----- Supplied records -----

(* ===== verification/VstPeer.v ===== *)
(** * What the server reads

    The bytes a connection writes for its requests, read back with the receiving code of
    this very library: chunk by chunk, assembled, decoded ([stream_understood]).  The
    reader stands for a server; its byte order is its own. *)
From S2P Require Import Prelude StdMap Types Endian Chunk VPack ToyVPack Message HeaderCodec RequestItem MessageStore VstConnection VstReceive VstProperties VstStage.
Local Open Scope Z_scope.

Section Reader.
Context {VP : VPack} {VB : VBuffer} `{StdSort ChunkHeader}.
Context (host : byte_order) (chunk0 : ChunkHeader) (v : VSTVersion).

(** The id of a message, its header, and what follows the header. *)
Definition read_message : Type := Z * MessageHeader * list byte.

(** The messages at the beginning of the data, one after the other, and the data left over.
    [i] collects the chunks of the current one. *)
Fixpoint read_messages (fuel : nat) (i : RequestItem unit) (cursor : list byte)
    : res (list read_message * list byte) :=
  n ← isChunkComplete host cursor (Z.of_nat (length cursor));
  if n =? 0 then Ok ([], cursor)
  else
    match fuel with
    | O => Undef "the loop does not terminate"
    | S fuel =>
        chunk ← readChunkHeader host chunk0 v cursor;
        i ← addChunk chunk i;
        '(i, complete) ← assemble i;
        let cursor := drop (Z.to_nat (_chunkLength chunk)) cursor in
        match complete with
        | None => read_messages fuel i cursor
        | Some buffer =>
            '(h, headerLength) ← validateAndExtractMessageHeader 1 buffer;
            '(ms, rest) ← read_messages fuel new_RequestItem cursor;
            Ok ((_messageID chunk, h, drop (Z.to_nat headerLength) buffer) :: ms, rest)
        end
    end.

Definition in_wire (a : ChunkHeader * list byte) : Prop :=
  chunk_in_range v a.1 /\ buffer_size (_data a.1) = Z.of_nat (length a.2).
(** A chunk as it is read. *)
Definition as_read (a : ChunkHeader * list byte) : ChunkHeader * list byte := (received v chunk0 a.1 a.2 [], a.2).
Definition wire (l : list (ChunkHeader * list byte)) : list byte := wire_message v l.*1 l.*2.

Lemma addChunk_rest c d rest (i : RequestItem unit) :
  addChunk (received v chunk0 c d rest) i = addChunk (received v chunk0 c d []) i.
Proof. unfold addChunk. cbn [received _data]. by rewrite !buffer_bytes_exact. Qed.

(** Reading the first of some chunks. *)
Lemma read_messages_chunk a l rest fuel i :
  in_wire a ->
  read_messages (S fuel) i (wire (a :: l) ++ rest) =
  (i ← addChunk (as_read a).1 i;
   '(i, complete) ← assemble i;
   match complete with
   | None => read_messages fuel i (wire l ++ rest)
   | Some buffer =>
       '(h, headerLength) ← validateAndExtractMessageHeader 1 buffer;
       '(ms, tail) ← read_messages fuel new_RequestItem (wire l ++ rest);
       Ok ((_messageID a.1, h, drop (Z.to_nat headerLength) buffer) :: ms, tail)
   end).
Proof.
  intros [Hr Hd]. destruct a as [c d]. unfold wire. cbn [fmap list_fmap fst snd] in *.
  change (wire_message v (c :: l.*1) (d :: l.*2)) with (wire_chunk v c d ++ wire l).
  rewrite <- (assoc_L (++)). cbn [read_messages].
  rewrite (isChunkComplete_wire host v c d (wire l ++ rest) Hr Hd).
  rewrite (readChunkHeader_wire host v c d (wire l ++ rest) Hr Hd chunk0).
  pose proof (length_wire_chunk v c d) as Hl. pose proof (header_length_range v c) as Hhl.
  rewrite !bind_ret_l. zbool. rewrite addChunk_rest. cbn [as_read fst snd].
  replace (_chunkLength (received v chunk0 c d (wire l ++ rest)))
    with (Z.of_nat (length (wire_chunk v c d))) by (cbn [received _chunkLength]; lia).
  rewrite Nat2Z.id, drop_app_length. done.
Qed.

Lemma wire_cons a l : wire (a :: l) = wire [a] ++ wire l.
Proof. unfold wire. cbn [fmap list_fmap]. unfold wire_message. cbn. by rewrite app_nil_r. Qed.
Lemma wire_one a : (16 <= length (wire [a]))%nat.
Proof.
  destruct a as [c d]. change (wire [(c, d)]) with (wire_chunk v c d ++ []). rewrite app_nil_r.
  pose proof (length_wire_chunk v c d). pose proof (header_length_range v c). lia.
Qed.
Lemma length_wire l : (length l <= length (wire l))%nat.
Proof.
  induction l as [|a l IH]; [done|]. rewrite wire_cons, length_app. pose proof (wire_one a). cbn. lia.
Qed.

(** All but the last chunk of a message are collected. *)
Lemma read_messages_collect `{!StdSortLaws ChunkHeader} ps l pre a post i rest fuel :
  message_arrives ps (map as_read l) -> l = pre ++ a :: post -> post <> [] -> in_wire a ->
  addChunks (map as_read pre).*1 (new_RequestItem : RequestItem unit) = Ok i ->
  exists i', addChunks (map as_read (pre ++ [a])).*1 (new_RequestItem : RequestItem unit) = Ok i'
    /\ forall l', read_messages (S fuel) i (wire (a :: l') ++ rest) = read_messages fuel i' (wire l' ++ rest).
Proof.
  intros Hm Hl Hne Ha Hi. set (i0 := new_RequestItem : RequestItem unit) in *.
  assert (addChunks (map as_read (pre ++ [a])).*1 i0 = addChunk (as_read a).1 i) as Hadd.
  { rewrite map_app, fmap_app, addChunks_app, Hi, bind_ret_l. cbn. by destruct (addChunk _ i). }
  destruct (assemble_early ps (map as_read l) (S (length pre)) i0 Hm ltac:(done)) as (i1 & H1 & H2 & _).
  { rewrite length_map, Hl, length_app. destruct post; [done|cbn; lia]. }
  assert (take (S (length pre)) (map as_read l) = map as_read (pre ++ [a])) as Htake.
  { rewrite Hl. change (a :: post) with ([a] ++ post). rewrite (assoc_L (++)), map_app, take_app_length'; [done|].
    rewrite length_map, length_app. cbn. lia. }
  rewrite Htake in H1. exists i1. split; [done|]. intros l'. rewrite read_messages_chunk by done.
  rewrite Hadd in H1. by rewrite H1, bind_ret_l, H2, bind_ret_l.
Qed.
Lemma filter_id_filter_other (t id : jsstring) (ts : list Template) :
  id ≠ t →
  List.filter (fun tpl => same_id (t_id tpl) t)
    (List.filter (fun template => negb (same_id (t_id template) id)) ts)
  = List.filter (fun tpl => same_id (t_id tpl) t) ts.
Proof.
  intros Hne. induction ts as [|x ts IH]; cbn; [done|].
  destruct (same_id (t_id x) id) eqn:E; cbn.
  - apply same_id_true in E.
    rewrite (proj2 (same_id_false (t_id x) t)) by congruence. exact IH.
  - destruct (same_id (t_id x) t); [by rewrite IH | exact IH].
Qed.

Lemma usages_of_step (formatDateTime : option jsstring → jsstring)
    (t : jsstring) (s : AppState) (o : op) :
  foreign_to t o →
  usages_of t (step formatDateTime s o)
  = if composes t o then List.map number_succ (usages_of t s)
    else usages_of t s.
Proof.
  destruct o; cbn [step foreign_to composes]; intros Hf.
  - unfold usages_of, upsertTemplate. cbn [templates].
    destruct (List.existsb _ _).
    + by rewrite filter_id_replace_other.
    + cbn. by rewrite (proj2 (same_id_false (t_id template) t)).
  - unfold usages_of, removeTemplate. cbn [templates].
    by rewrite filter_id_filter_other.
  - apply usages_of_addPost.
  - unfold usages_of.
    by rewrite (proj1 (handlers_keep_templates formatDateTime s id newId now)).
  - unfold usages_of.
    by rewrite (proj1 (proj2 (handlers_keep_templates formatDateTime s id newId now))).
  - unfold usages_of.
    by rewrite (proj2 (proj2 (handlers_keep_templates formatDateTime s id newId now))).
  - done.
Qed.

Lemma usages_of_run (formatDateTime : option jsstring → jsstring)
    (t : jsstring) (ops : list op) (s : AppState) :
  Forall (foreign_to t) ops →
  Forall (fun n => - 2 ^ 53 ≤ n ∧
                   n + Z.of_nat (length (List.filter (composes t) ops)) ≤ 2 ^ 53)
         (usages_of t s) →
  usages_of t (run formatDateTime s ops)
  = List.map (fun n => n + Z.of_nat (length (List.filter (composes t) ops)))
      (usages_of t s).
Proof.
  revert s. induction ops as [|o ops IH]; intros s Hall Hbound.
  - cbn. rewrite <- (List.map_id (usages_of t s)) at 1.
    apply List.map_ext. intros n. lia.
  - apply Forall_cons in Hall as [Ho Hall]. cbn [run foldl].
    fold (run formatDateTime (step formatDateTime s o) ops).
    cbn [List.filter] in *.
    pose proof (usages_of_step formatDateTime t s o Ho) as Hstep.
    destruct (composes t o); cbn [length] in *.
    + assert (Hexact : List.map number_succ (usages_of t s)
                       = List.map (fun n => n + 1) (usages_of t s)).
      { apply List.map_ext_in. intros n Hn%list_elem_of_In.
        apply number_succ_exact.
        pose proof (proj1 (Forall_forall _ _) Hbound n Hn) as Hb.
        cbn beta in Hb. lia. }
      rewrite IH, Hstep, Hexact; [|done|].
      * rewrite List.map_map. apply List.map_ext. intros n. lia.
      * rewrite Hstep, Hexact. apply Forall_forall.
        intros m Hm. apply list_elem_of_In, List.in_map_iff in Hm
          as (n & <- & Hn%list_elem_of_In).
        pose proof (proj1 (Forall_forall _ _) Hbound n Hn) as Hb.
        cbn beta in Hb. lia.
    + rewrite IH, Hstep; [done | done | by rewrite Hstep].
Qed.
(** C5.  In a compiled schema with a relation that is neither a storage
    relation nor a permission, no definition with such a relation is
    mapped to a definition, and the document assembler aborts without
    a document: it returns no nil error and the writer is as it was.
    When the schema is structurally valid, the definition mapper returns
    the error of the relation, and the document assembler returns that
    error wrapped with the name of the definition. *)
Theorem WriteSchemaTo_aborts_on_unclassified_relation
    (GetRelationKind : corev1.Relation -> implv1.RelationMetadata_RelationKind)
    (rangeOrder : gmap string corev1.CaveatTypeReference
                  -> list (string * corev1.CaveatTypeReference))
    (json_Marshal : Main.Schema -> string + error)
    (W : Type) (Write : W -> string -> W * option error)
    (schema : corev1.CompiledSchema) (w : W)
    (Hbad : existsb (hasUnclassified GetRelationKind)
                    (corev1.ObjectDefinitions schema) = true) :
  (forall def d,
     hasUnclassified GetRelationKind def = true ->
     Main.mapDefinition GetRelationKind def <> Ok d) /\
  fst (Main.WriteSchemaTo GetRelationKind rangeOrder json_Marshal W Write schema w) = w /\
  snd (Main.WriteSchemaTo GetRelationKind rangeOrder json_Marshal W Write schema w) <> Ok tt /\
  (forallb (definitionStructureOk GetRelationKind) (corev1.ObjectDefinitions schema) = true ->
   (forall def,
      In def (corev1.ObjectDefinitions schema) ->
      hasUnclassified GetRelationKind def = true ->
      exists r,
        In r (corev1.NamespaceDefinition_Relation def) /\
        isPermission GetRelationKind r = false /\ isRelation GetRelationKind r = false /\
        Main.mapDefinition GetRelationKind def
        = Err (UnexpectedRelation (corev1.Relation_Name r))) /\
   (exists def r,
      In def (corev1.ObjectDefinitions schema) /\
      In r (corev1.NamespaceDefinition_Relation def) /\
      isPermission GetRelationKind r = false /\ isRelation GetRelationKind r = false /\
      Main.WriteSchemaTo GetRelationKind rangeOrder json_Marshal W Write schema w
      = (w, Err (FailedToExport (corev1.NamespaceDefinition_Name def)
                                (UnexpectedRelation (corev1.Relation_Name r)))))).
Proof.
  split; [intros def d Hun; apply Main_mapDefinition_never_ok, Hun |].
  assert (Habort :
            fst (Main.WriteSchemaTo GetRelationKind rangeOrder json_Marshal W Write schema w) = w /\
            snd (Main.WriteSchemaTo GetRelationKind rangeOrder json_Marshal W Write schema w)
            <> Ok tt).
  { unfold Main.WriteSchemaTo.
    pose proof (WriteSchemaTo_definitions_never_ok GetRelationKind _ Hbad []) as Hnever.
    destruct (Main.WriteSchemaTo_definitions GetRelationKind
                (corev1.ObjectDefinitions schema) []) as [definitions | e | p].
    - destruct (Hnever definitions eq_refl).
    - split; [reflexivity | discriminate].
    - split; [reflexivity | discriminate]. }
  destruct Habort as [Hwriter Herror].
  split; [exact Hwriter |]. split; [exact Herror |].
  intros Hvalid. split.
  - intros def Hin Hun. apply Main_mapDefinition_error; [| exact Hun].
    rewrite List.forallb_forall in Hvalid. apply Hvalid, Hin.
  - destruct (WriteSchemaTo_definitions_error GetRelationKind _ Hvalid Hbad)
      as (def & r & Hin & Hr & Hnp & Hnr & Hloop).
    exists def, r. repeat (split; [assumption |]).
    unfold Main.WriteSchemaTo. rewrite Hloop. reflexivity.
Qed.
(** * The Sia binary encoding: a shallow embedding of package [encoding]

    The development follows the code of package [encoding], the codec
    behind [encoding.Marshal] and [encoding.Unmarshal]: [Encoder.encode],
    [Marshal], [MarshalAll], [Decoder.Read], [Decoder.Decode],
    [Decoder.decode] and [Unmarshal].

    Modelling choices, all stated where they are made:
    - a [reflect.Value] is a pair of a [type] and a [value]; the accessors
      of package [reflect] ([Bool], [Int], [Len], [Index], [IsNil], ...)
      are functions on [value];
    - the decoder mutates its target in place, so [decode] returns the
      target as the code leaves it, also when it panics;
    - a panic is an outcome, and [Decode] is where [recover] turns it into
      an error;
    - [int] and [uint] are 64 bits wide.

    After the codec come the code that calls it and the modules beside
    it: the loop of package [miner] that fills a block with encoded
    transactions, the update of package [blockexplorer], and the gate
    and the routes of package [api]. What these call outside their own
    files is a parameter of the model. *)

From Stdlib Require Import String ZArith List Bool Lia.
From Stdlib Require Import Strings.Byte.
Import ListNotations.
Set Warnings "-register-all".
Open Scope Z_scope.

(** ** Bytes *)

Definition Z_of_byte (b : byte) : Z := Z.of_N (Byte.to_N b).

Definition byte_of_Z (z : Z) : byte :=
  match Byte.of_N (Z.to_N (z mod 256)) with
  | Some b => b
  | None => x00
  end.
(** * blackjack-event-bot: the Deposit / WithdrawalProcessed handlers

    A shallow embedding of [src/blackjack-event-bot.js]: the two event
    handlers [handleDeposit] and [handleWithdrawalProcessed], the listeners
    that call them, the mongoose [User] model they talk to and the console
    they write to.

    - A JavaScript string is a [string]; an ethers [BigNumber] is a [Z].
    - The body of an [async function] is a process [Proc]: a tree of the
      console lines it prints and the store queries it awaits, ending in a
      completion (normal, [return], or a thrown error).  [await] turns a
      rejected promise into a throw; [try_catch] is the
      [try { } catch (error) { }] block.
    - The store is any implementation of the three [User] operations the
      handlers call ([UserModel]); [Mongo] is a collection of records with
      a schedule of outages.
    - [run] executes one handler to its end; [deliver_all] handles a
      sequence of events one after the other; [step] lets the handlers of
      several events take turns at their [await]s, as the listeners (which
      do not wait for a handler to finish) allow. *)

From Stdlib Require Import ZArith String Ascii List Lia.
From Stdlib Require Import DecimalString DecimalZ.
From stdpp Require Import base option gmap strings list fin_maps relations.

Local Open Scope Z_scope.
Local Open Scope string_scope.

(* ===================================================================== *)
(** ** Values of the libraries the script uses *)
(* ===================================================================== *)

Module Js.

(** One character of [String.prototype.toLowerCase], on the ASCII range:
    the letters [A]..[Z] (codes 65..90) move to [a]..[z]; every other
    byte stays.  Addresses are [0x] followed by hexadecimal digits. *)
Definition lower_ascii (c : ascii) : ascii :=
  let n := nat_of_ascii c in
  if ((65 <=? n)%nat && (n <=? 90)%nat)%bool
  then ascii_of_nat (n + 32) else c.

Fixpoint toLowerCase (s : string) : string :=
  match s with
  | EmptyString => EmptyString
  | String c rest => String (lower_ascii c) (toLowerCase rest)
  end.

End Js.

Module BigNumber.

(** [bn.toString()]: the decimal digits, with a leading minus sign for a
    negative number. *)
Definition toString (z : Z) : string :=
  NilZero.string_of_int (Z.to_int z).

(** [ethers.BigNumber.from(s)] for a string [s]: an optional minus sign
    followed by at least one decimal digit is read in base ten; anything
    else throws (here [None]).  ethers also reads [0x]-prefixed
    hexadecimal strings; the handlers only ever write decimal strings and
    that form is left out. *)
Definition from (s : string) : option Z :=
  option_map Z.of_int (NilZero.int_of_string s).

End BigNumber.

(* ===================================================================== *)
(** ** Completions, promises and the body of an async function *)
(* ===================================================================== *)

(** What a handler can find thrown in its [try] block. *)
Inductive Error : Type :=
| StoreError                          (* the store rejected the operation *)
| TypeError                           (* a property read on [null] *)
| InvalidBigNumber (value : string).  (* [BigNumber.from] on a bad string *)

(** The state of a settled promise. *)
Inductive Promise (A : Type) : Type :=
| Fulfilled (a : A)
| RejectedWith (e : Error).
Arguments Fulfilled {A} a.
Arguments RejectedWith {A} e.

(** The way a block of statements ends. *)
Inductive Completion (A : Type) : Type :=
| Normal (a : A)
| Return                 (* a [return;] statement was reached *)
| Throw (e : Error).
Arguments Normal {A} a.
Arguments Return {A}.
Arguments Throw {A} e.

Inductive Level : Type := LOG | WARN | ERROR.

(** The lines the handlers print, named after their text.  The template
    strings are kept as constructors with the values they interpolate;
    [weiToEtherString] only formats the amount for the line and is not
    modelled further. *)
Inductive Message : Type :=
| Deposit_event (userAddress : string) (amount : Z)
| WithdrawalProcessed_event (userAddress : string) (amount : Z)
| Updated_user (userAddress : string) (balance : string)
| User_not_found_for_withdrawal (userAddress : string)
| Insufficient_balance_for_user (userAddress : string) (balance : string) (amount : Z)
| Error_processing_Deposit_event (error : Error)
| Error_processing_WithdrawalProcessed_event (error : Error).

(** Modelled from the spec: the mongoose schema [./models/User] is not
    among the sources; the persisted record is
    [{ accountId: lower-case address string, balance:
    unsigned-integer-string }], which the handlers read and write through
    the fields [address] and [balance]. *)
Record User : Type := mkUser { address : string; balance : string }.

(** The three calls the handlers make on the [User] model, indexed by
    what their promise resolves to. *)
Inductive Query : Type -> Type :=
(* User.findOneAndUpdate({address}, {balance}, {upsert: true, new: true}) *)
| FindOneAndUpdate (address balance : string) : Query (option User)
(* User.findOne({address}) *)
| FindOne (address : string) : Query (option User)
(* user.save() *)
| Save (user : User) : Query unit.

(** The body of an async function, up to its end. *)
Inductive Proc (A : Type) : Type :=
| Done (c : Completion A)
| Print (l : Level) (m : Message) (k : Proc A)
| Await {B : Type} (q : Query B) (k : Promise B -> Proc A).
Arguments Done {A} c.
Arguments Print {A} l m k.
Arguments Await {A B} q k.

Fixpoint Proc_bind {A B : Type} (f : A -> Proc B) (m : Proc A) : Proc B :=
  match m with
  | Done (Normal a) => f a
  | Done Return => Done Return
  | Done (Throw e) => Done (Throw e)
  | Print l msg k => Print l msg (Proc_bind f k)
  | Await q k => Await q (fun r => Proc_bind f (k r))
  end.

-----

> _Task to carry out_: From the records above, print exactly the lines that run from the line with "- a panic is" to the line with "(** * blackjack-event-bot: the", inclusive.

> _Reply_:
    - a panic is an outcome, and [Decode] is where [recover] turns it into
      an error;
    - [int] and [uint] are 64 bits wide.

    After the codec come the code that calls it and the modules beside
    it: the loop of package [miner] that fills a block with encoded
    transactions, the update of package [blockexplorer], and the gate
    and the routes of package [api]. What these call outside their own
    files is a parameter of the model. *)

From Stdlib Require Import String ZArith List Bool Lia.
From Stdlib Require Import Strings.Byte.
Import ListNotations.
Set Warnings "-register-all".
Open Scope Z_scope.

(** ** Bytes *)

Definition Z_of_byte (b : byte) : Z := Z.of_N (Byte.to_N b).

Definition byte_of_Z (z : Z) : byte :=
  match Byte.of_N (Z.to_N (z mod 256)) with
  | Some b => b
  | None => x00
  end.
(** * blackjack-event-bot: the Deposit / WithdrawalProcessed handlers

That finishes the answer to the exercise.